After the spacecraft entered lunar orbit, Intuitive Machines said it would land on the moon at 5:30 p.m. on Thursday. On Thursday morning, the company said the spacecraft had moved to a higher altitude and would land at 4:24 p.m.
Then on Thursday afternoon, the landing time changed again, with the company saying that an extra lap around the moon would be needed before the 6:24 p.m. landing attempt. A company spokesman said a laser instrument on the spacecraft that was to provide data on its altitude and velocity was not working.
The extra orbit provided two hours for changes in the spacecraft’s software to substitute a different, experimental laser instrument, which had been provided by NASA.
At 6:11 p.m., Odysseus fired its engine to begin its powered descent to the surface. The laser instrument appeared to serve as a suitable fill-in, and everything appeared to be working until the spacecraft went silent for several minutes.
The landing site for Odysseus was a flat area near the Malapert A crater, about 185 miles north of the moon’s south pole. The moon’s polar regions have attracted much interest in recent years because of frozen water hidden in the shadows of craters there.
Getting to the moon has proved to be a tricky feat to pull off. Other than the United States, only the government space programs of the Soviet Union, China, India and Japan have successfully put robotic landers on the moon’s surface. Two companies — Ispace of Japan and Astrobotic Technology of Pittsburgh — had previously tried and failed, as has an Israeli nonprofit, SpaceIL.
In an interview before launch, Steve Altemus, the chief executive of Intuitive Machines, said he hoped NASA would persevere with the moon-on-a-budget mindset even if Odysseus crashed.
“It’s the only way to really go forward,” he said. “That’s what this experiment is supposed to do.”
In the past, NASA would have built its own spacecraft.
Before Neil Armstrong became the first person to set foot on the moon, NASA sent a series of robotic spacecraft, Surveyor 1 through Surveyor 7, to validate landing techniques and examine the properties of the lunar soil. Those robotic landings allayed concerns that astronauts and spacecraft would sink into a thick layer of fine dust on the moon’s surface.

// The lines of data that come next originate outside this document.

Lemma padded_chunk_lookup (start len : nat) r (p : nat) :
  length r <= start + len -> p < len ->
  padded_chunk zero start len r !! p =
    if decide (start + p < length r) then r !! (start + p) else Some zero.
Proof.
  intros H Hp. unfold padded_chunk. case_decide as Hin.
  - rewrite lookup_app_l by (rewrite length_drop; lia). apply lookup_drop.
  - rewrite lookup_app_r by (rewrite length_drop; lia).
    apply lookup_replicate_2. rewrite length_drop. lia.
Qed.
End Windows.

(** ** The paired segmenter *)

Section Task2.
Context {A : Type} (zero : A).
Implicit Types (predictors reshaped : list (list (list A))).
Implicit Types (target : list (list A)).

Lemma map_map_ext {B C : Type} (f g : B -> C) (x : list (list B)) :
  (forall b, f b = g b) -> map (map f) x = map (map g) x.
Proof. intros H. apply map_ext. intros l. by apply map_ext. Qed.

Lemma task2_cut_inv predictors reshaped (plen tlen : nat)
  (cuts_p cuts_t : list nat) (i start_p start_t : nat) cx cy :
  cuts_p !! i = Some start_p -> cuts_t !! i = Some start_t ->
  task2_cut zero predictors reshaped plen tlen cuts_p cuts_t i = Ok (cx, cy) ->
  cx = task2_cut_x zero predictors plen start_p /\
  let cut_y := task2_cut_y zero predictors reshaped plen tlen start_p start_t in
  reshape2 (shape_last3 cut_y) (shape_mid3 cut_y) (concat (concat cut_y)) = Ok cy.
Proof.
  intros Hp Ht. unfold task2_cut, getitem, task2_cut_x, task2_cut_y.
  rewrite Hp, Ht. simpl. case_decide as Hfit; simpl.
  - rewrite (map_map_ext _ _ predictors (slice_exact start_p plen)).
    rewrite (map_map_ext _ _ reshaped (slice_exact start_t tlen)).
    destruct (reshape2 _ _ _) as [y|e]; simpl; [|intros [=]]. intros [= <- <-]. by split.
  - unfold pad3.
    destruct (decide (Forall (Forall (fun r => length r <= plen))
                        (map (map (drop start_p)) predictors)));
      simpl; [|intros [=]].
    destruct (decide (Forall (Forall (fun r => length r <= tlen))
                        (map (map (drop start_t)) reshaped)));
      simpl; [|intros [=]].
    rewrite !map_map.
    assert (forall (x : list (list (list A))) s len,
              map (fun m => map (pad_row zero len) (map (drop s) m)) x
              = map (map (padded_chunk zero s len)) x) as Hpad.
    { intros x s len. apply map_ext. intros m. rewrite map_map.
      apply map_ext. intros r. apply pad_row_drop. }
    rewrite !Hpad.
    destruct (reshape2 _ _ _) as [y|e]; simpl; [|intros [=]]. intros [= <- <-]. by split.
Qed.
(** X14.  The exit code.  [main] returns exactly when the log file opens
    and every result has an ["error"] entry or a message that is absent or
    a string.  It then returns 0 when every test case of the harness
    passes and 1 otherwise.  When some result is of another kind, the run
    raises [AttributeError] and [main] returns nothing; when all results
    are of that kind and the log file does not open, [main] raises from
    [open]. *)
Theorem main_exit_code :
  let results := results_of 0%nat AICopilotTester.test_cases in
  let main :=
    ComprehensiveTest.main lower format_2f format_value assignment_error
      average post log_opens in
  ((exists code, main = inr code) <->
   log_opens = true /\ forall cr, In cr results -> textual (snd cr) = true)
  /\ (forall code, main = inr code ->
        (code = 0%Z \/ code = 1%Z)
        /\ (code = 0%Z <-> forall cr, In cr results -> passing cr = true))
  /\ ((exists cr, In cr results /\ textual (snd cr) = false) ->
      main = inl AttributeError)
  /\ (log_opens = false ->
      (forall cr, In cr results -> textual (snd cr) = true) ->
      main = inl OSError).
Proof.
  cbv zeta. unfold main, run_comprehensive_test.
  assert (Hne : AICopilotTester.test_cases <> []) by discriminate.
  split; [|split; [|split]].
  - split.
    + intros [code Hcode].
      destruct (run AICopilotTester.test_cases) as [e|R] eqn:HR;
        [discriminate|].
      destruct log_opens; [|discriminate]. split; [reflexivity|].
      intros [c r] Hcr. cbn [snd].
      destruct (textual r) eqn:Ht; [reflexivity|]. exfalso.
      rewrite (run_raises _ _ (other_results_raise
                 (ex_intro _ (c, r) (conj Hcr Ht)))) in HR.
      discriminate.
    + intros [-> Hall].
      destruct (textual_results_run Hall) as [R0 HR0].
      rewrite (proj2 (run_returns _ (with_stats average R0))
                 (conj Hne (ex_intro _ R0 (conj HR0 eq_refl)))).
      eexists; reflexivity.
  - intros code.
    destruct (run AICopilotTester.test_cases) as [e|R] eqn:HR;
      [discriminate|].
    destruct log_opens; [|discriminate]. intros [= <-].
    apply run_returns in HR. destruct HR as (_ & R0 & HR0 & ->).
    destruct (with_stats_keeps R0) as (_ & _ & K3 & _). rewrite K3.
    destruct (loop_returns _ _ _ _ HR0) as (_ & _ & H3 & _).
    rewrite H3. cbn [failed_tests]. rewrite Nat.add_0_l.
    split; [destruct (0 <? _)%nat; [now right | now left]|].
    destruct (Nat.ltb_spec 0
                (length (filter (fun cr => negb (passing cr))
                           (results_of 0%nat AICopilotTester.test_cases))))
      as [Hpos | Hzero].
    + split; [discriminate|]. intros Hall. exfalso.
      assert (Hnone : length (filter (fun cr => negb (passing cr))
                (results_of 0%nat AICopilotTester.test_cases)) = 0%nat).
      { apply filter_none. intros cr Hcr. now rewrite (Hall cr Hcr). }
      lia.
    + split; [|reflexivity]. intros _ cr Hcr.
      assert (Hnone : length (filter (fun cr => negb (passing cr))
                (results_of 0%nat AICopilotTester.test_cases)) = 0%nat)
        by lia.
      apply negb_false_iff.
      exact (proj1 (filter_none _ _) Hnone cr Hcr).
  - intros Hex. now rewrite (run_raises _ _ (other_results_raise Hex)).
  - intros -> Hall. destruct (textual_results_run Hall) as [R0 HR0].
    now rewrite (proj2 (run_returns _ (with_stats average R0))
                   (conj Hne (ex_intro _ R0 (conj HR0 eq_refl)))).
Qed.
(** The list threaded through the two loops of [calculateBIC_NL]. *)
Lemma calculateBIC_NL_loops sb this :
  length sb = 256%nat -> coherent sb this ->
  fst (for_ 0 n
            (fun bit1 st =>
               for_ (bit1 + 1) n
                    (fun bit2 '(correlations, this) =>
                       let '(f1, this) := getBooleanFunction bit1 this in
                       let '(f2, this) := getBooleanFunction bit2 this in
                       let combined :=
                         for_ 0 size
                              (fun x combined =>
                                 set combined x (Z.lxor (get f1 x) (get f2 x)))
                              (fill size 0) in
                       let walsh := walshHadamardTransform this combined in
                       let maxWalsh := maxAbsWalsh walsh in
                       let nonlinearity :=
                         Z.shiftl 1 (n - 1) - maxWalsh / 2 in
                       (correlations ++ [nonlinearity], this))
                    st)
            ([], this))
  = bicCorrelationsOf sb
  /\ coherent sb
       (snd (for_ 0 n
                  (fun bit1 st =>
                     for_ (bit1 + 1) n
                          (fun bit2 '(correlations, this) =>
                             let '(f1, this) := getBooleanFunction bit1 this in
                             let '(f2, this) := getBooleanFunction bit2 this in
                             let combined :=
                               for_ 0 size
                                    (fun x combined =>
                                       set combined x
                                           (Z.lxor (get f1 x) (get f2 x)))
                                    (fill size 0) in
                             let walsh :=
                               walshHadamardTransform this combined in
                             let maxWalsh := maxAbsWalsh walsh in
                             let nonlinearity :=
                               Z.shiftl 1 (n - 1) - maxWalsh / 2 in
                             (correlations ++ [nonlinearity], this))
                          st)
                  ([], this))).
Proof.
  intros Hl Hc. unfold bicCorrelationsOf. change n with 8.
  change size with 256. change (Z.shiftl 1 (8 - 1)) with 128.
  apply (for_thread
           sb _
           (fun bit1 correlations =>
              for_ (bit1 + 1) 8
                   (fun bit2 correlations =>
                      correlations ++ [bicPairOf sb bit1 bit2])
                   correlations));
    [|exact Hc].
  intros bit1 correlations this1 Hbit1 Hc1.
  apply (for_thread
           sb _
           (fun bit2 correlations =>
              correlations ++ [bicPairOf sb bit1 bit2]));
    [|exact Hc1].
  intros bit2 correlations' this2 Hbit2 Hc2.
  destruct (getBooleanFunction_spec sb this2 bit1 Hc2 Hbit1) as [E1 C1].
  destruct (getBooleanFunction bit1 this2) as [f1 this3].
  cbn [fst snd] in E1, C1.
  destruct (getBooleanFunction_spec sb this3 bit2 C1 ltac:(lia)) as [E2 C2].
  destruct (getBooleanFunction bit2 this3) as [f2 this4].
  cbn [fst snd] in E2, C2 |- *. split; [|exact C2].
  f_equal. f_equal. unfold bicPairOf. f_equal. f_equal.
  rewrite maxAbsWalsh_eq. f_equal. f_equal.
  rewrite for_set_map by reflexivity.
  rewrite walshHadamardTransform_eq;
    [ | now apply coherent_hw with sb
      | now rewrite length_map, zrange_length ].
  f_equal. apply map_ext_in. intros x Hx. apply zrange_In in Hx.
  subst f1 f2. rewrite !truthTableOf_eq by exact Hl.
  rewrite !get_map_bitOf by lia. reflexivity.
Qed.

But when NASA designs and operates spacecraft itself, it generally seeks to maximize the odds of success, and its designs tend to be expensive.
The Apollo moon landings from 1969 to 1972 became a paradigm for a colossal program that tackled a problem nearly impossible to solve with a near-limitless budget — the proverbial moonshot — while CLPS seeks to harness the enthusiasm and ingenuity of start-up entrepreneurs.
Thomas Zurbuchen, a former top NASA science official who started the CLPS program in 2018, estimated that a robotic lunar lander designed, built and operated in the traditional NASA manner would cost $500 million to $1 billion, or at least five times as much the space agency paid Intuitive Machines.
NASA hopes that capitalism and competition — with companies proposing different approaches — will spur innovation and lead to new capabilities at lower costs.
But even if they succeed, these companies face uncertain business prospects attracting many customers beyond NASA and other space agencies.
“It’s not obvious who those other customers might be,” Ms. Christensen said.
Intuitive Machines has contracts for two more CLPS missions, and other companies are expected to take their shots at the moon, too. Astrobotic Technology, the Pittsburgh-based company, has a second mission in preparation to take a robotic NASA rover to one of the shadowed regions where there might be ice. Firefly Aerospace, near Austin, Texas, has its Blue Ghost lander mostly ready but has not yet announced a launch date. (New York Times).